Bild: Wegen dieses Turms riskiert Wien seien Welterbe-Status
Am 1. Februar läuft das Ultimatum ab, das die Unesco der Republik
Österreich gestellt hat. Bis dahin fordert das Welterbe-Komitee ein
Bekenntnis dazu, dass die Pläne für ein Hochhaus im Unesco-geschützten
Zentrum Wiens revidiert – und endlich seriöse Konzepte für die
Innenstadtentwicklung erarbeitet werden. Andernfalls wird die City
kommenden Sommer ihren Welterbe-Titel verlieren. Doch nichts deutet darauf
hin, dass Österreichs Politik nach jahrelangem Ignorieren aller Kritiken
kurz vor Verstreichen der Frist noch umschwenkt. Kategorisch ausgeschlossen
hat dies bereits das Wiener Rathaus, das behauptet, selbst zu wissen, was
für die Stadt gut sei – und das umstrittene Bauprojekt von Anfang an
unterstützte.
Projektbetreiber ist der schillernde Risikokapitalmanager Michael Tojner,
dessen Geschäftsfreunde 2008 ein 10.000 Quadratmeter großes Grundstück
unweit der Wiener Ringstraße von der öffentlichen Hand erwarben – laut
Rechnungshof für weniger als die Hälfte des erzielbaren Preises. Nach Kauf
des benachbarten Hotels Intercontinental – eines sanierungsbedürften 43
Meter hohen Riegels aus den 60er Jahren – übernahm der Investor 2012 auch
das vom Wiener Eislaufverein genutzte Areal seiner Businesspartner, um in
bester Lage einen multifunktionalen Komplex mit Wohn-, Hotel-, Kongress-,
Gastronomie- und Freizeitnutzungen zu entwickeln sowie das gesamte, etwas
heruntergekommene Gebiet neu zu gestalten.
Letzteres rückte die rot-grüne Stadtregierung als geradezu historische
Chance in den Vordergrund und rechtfertigte das Großprojekt als notwendige
Voraussetzung für die erhoffte Aufwertung des Freiraums durch den
Immobilienentwickler. Nicht zum ersten Mal trat die Wiener Stadtplanung
fortan als Partner, ja beinah als Dienstleister des Investors auf. Die
städtebaulichen Ziele für den Standort stammten nicht etwa von der
Planungsbehörde, sondern vom Projektwerber selbst. Und keine
Planungsbeamten befanden über die angemessenen Dichten und Höhen, sondern
ein von Tojner bezahltes Team. Dieses empfahl 2012, auf Basis eher
beliebiger stadträumlicher Überlegungen, als Höhepunkt des Karrees ein
„identitätsstiftendes Gebäude mit Leitfunktion und Signalwirkung“, das mit
73 Metern ganze 30 Meter über jenem Maximalwert lag, den die Unesco in
Anlehnung an die Maßstäblichkeit der benachbarten Hotelscheibe schon vorab
als gerade noch stadtbildverträglich definiert hatte.

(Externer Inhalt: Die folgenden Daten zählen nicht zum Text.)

(** * gmail-order-tracker: the e-mail matching and classification pipeline

    A shallow embedding of [check_orders.py]: status classification
    ([detect_status]), tracking extraction ([detect_tracking] and the five
    carrier patterns), message decoding ([dec], [html_to_text], [get_body]),
    the mailbox search ([search_latest_for_order]) and the driver loop of
    [main].

    Text.  A Python [str] is modelled as a [string] whose characters are the
    code points U+0000..U+00FF; the character tables below ([is_word],
    [is_space], [is_digit], [lower]) are CPython's Unicode tables on that
    range.  A [bytes] value is a [list byte].

    Exceptions.  Code that can raise is written in the [result] monad; a
    [try: return ... except: pass] of the source is [try_return]. *)

From Stdlib Require Import Bool Arith Lia List.
From Stdlib Require Import Strings.Ascii Strings.String Strings.Byte.
Import ListNotations.
Open Scope string_scope.

Set Implicit Arguments.

(** ** Characters *)

Definition code (c : ascii) : nat := nat_of_ascii c.

Definition in_range (lo hi : nat) (c : ascii) : bool :=
  ((lo <=? code c) && (code c <=? hi))%nat.

(** [str.isupper] on one character of the range: A-Z, U+00C0..U+00D6 and
    U+00D8..U+00DE are the characters that [str.lower] changes. *)
Definition is_upper (c : ascii) : bool :=
  in_range 65 90 c || in_range 192 214 c || in_range 216 222 c.

Definition lower_char (c : ascii) : ascii :=
  if is_upper c then ascii_of_nat (code c + 32) else c.

(** [\d] of a [str] pattern: the decimal digits of the range. *)
Definition is_digit (c : ascii) : bool := in_range 48 57 c.

(** [\w] of a [str] pattern: alphanumerics of the range and the underscore. *)
Definition is_word (c : ascii) : bool :=
  in_range 48 57 c || in_range 65 90 c || in_range 95 95 c ||
  in_range 97 122 c || in_range 170 170 c || in_range 178 179 c ||
  in_range 181 181 c || in_range 185 186 c || in_range 188 190 c ||
  in_range 192 214 c || in_range 216 246 c || in_range 248 255 c.

(** [\s] of a [str] pattern, also the characters removed by [str.strip()]. *)
Definition is_space (c : ascii) : bool :=
  in_range 9 13 c || in_range 28 32 c || in_range 133 133 c ||
  in_range 160 160 c.

(** ** Strings *)

(** [str.lower()] *)
Fixpoint lower (s : string) : string :=
  match s with
  | EmptyString => EmptyString
  | String c s' => String (lower_char c) (lower s')
  end.

(** [h in s] *)
Fixpoint contains (h s : string) : bool :=
  prefix h s ||
  match s with
  | EmptyString => false
  | String _ s' => contains h s'
  end.

(** [any(h in s for h in hints)] *)
Definition any_in (hints : list string) (s : string) : bool :=
  existsb (fun h => contains h s) hints.

(** The specification of [contains]. *)
Definition Substring (h s : string) : Prop :=
  exists pre post, s = pre ++ h ++ post.

(** [bool(s)] of a string *)
Definition nonempty (s : string) : bool :=
  match s with EmptyString => false | String _ _ => true end.

(** ** Status classifier *)

Definition STATUS_HINTS (key : string) : list string :=
  if key =? "delivered" then
    [" delivered "; " has been delivered"; "was delivered"; "delivered on"]
  else if key =? "shipped" then
    [" shipped "; " on the way "; " out for delivery "; " has shipped "]
  else if key =? "pending" then
    [" order confirmed "; " order confirmation "; " thanks for your order ";
     " placed "]
  else [].

(** The string [s] of [detect_status]. *)
Definition status_text (subject body : string) : string :=
  " " ++ lower subject ++ " " ++ lower body ++ " ".

Definition detect_status (subject body : string) (has_tracking : bool)
  : string :=
  let s := status_text subject body in
  if any_in (STATUS_HINTS "delivered") s then "Delivered"
  else if has_tracking || any_in (STATUS_HINTS "shipped") s then "Shipped"
  else if any_in (STATUS_HINTS "pending") s then "Pending"
  else if contains "order confirmation" s || contains "placed" s then "Pending"
  else "Pending".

Die breite Empörung über einen derartigen Dimensionssprung am Rande der
Altstadt, scheinbar allein auf Wunsch eines Investors, jedenfalls aber ohne
jegliches übergeordnete Konzept, ließ das Rathaus schließlich doch noch
einen Masterplan für die gesamte Ringstraßenzone ausarbeiten, um den
städtebaulichen Entwurf zumindest nachträglich zu rechtfertigen. Und da das
Hochhauskonzept von 2002 einen Tower im Welterbe-Gebiet untersagte,
beauftragte das Rathaus ein neues, „flexibleres“ Regelwerk. Vor Beschluss
des Konzepts Ende 2014, also im Widerspruch zu den damals noch gültigen
alten Hochhausrichtlinien, wurde ein Architekturwettbewerb für das
Tojner-Projekt durchgeführt, der vom Brasilianer Isay Weinfeld für sich
entschieden wurde und die kritische Planerszene Wiens besänftigen sollte.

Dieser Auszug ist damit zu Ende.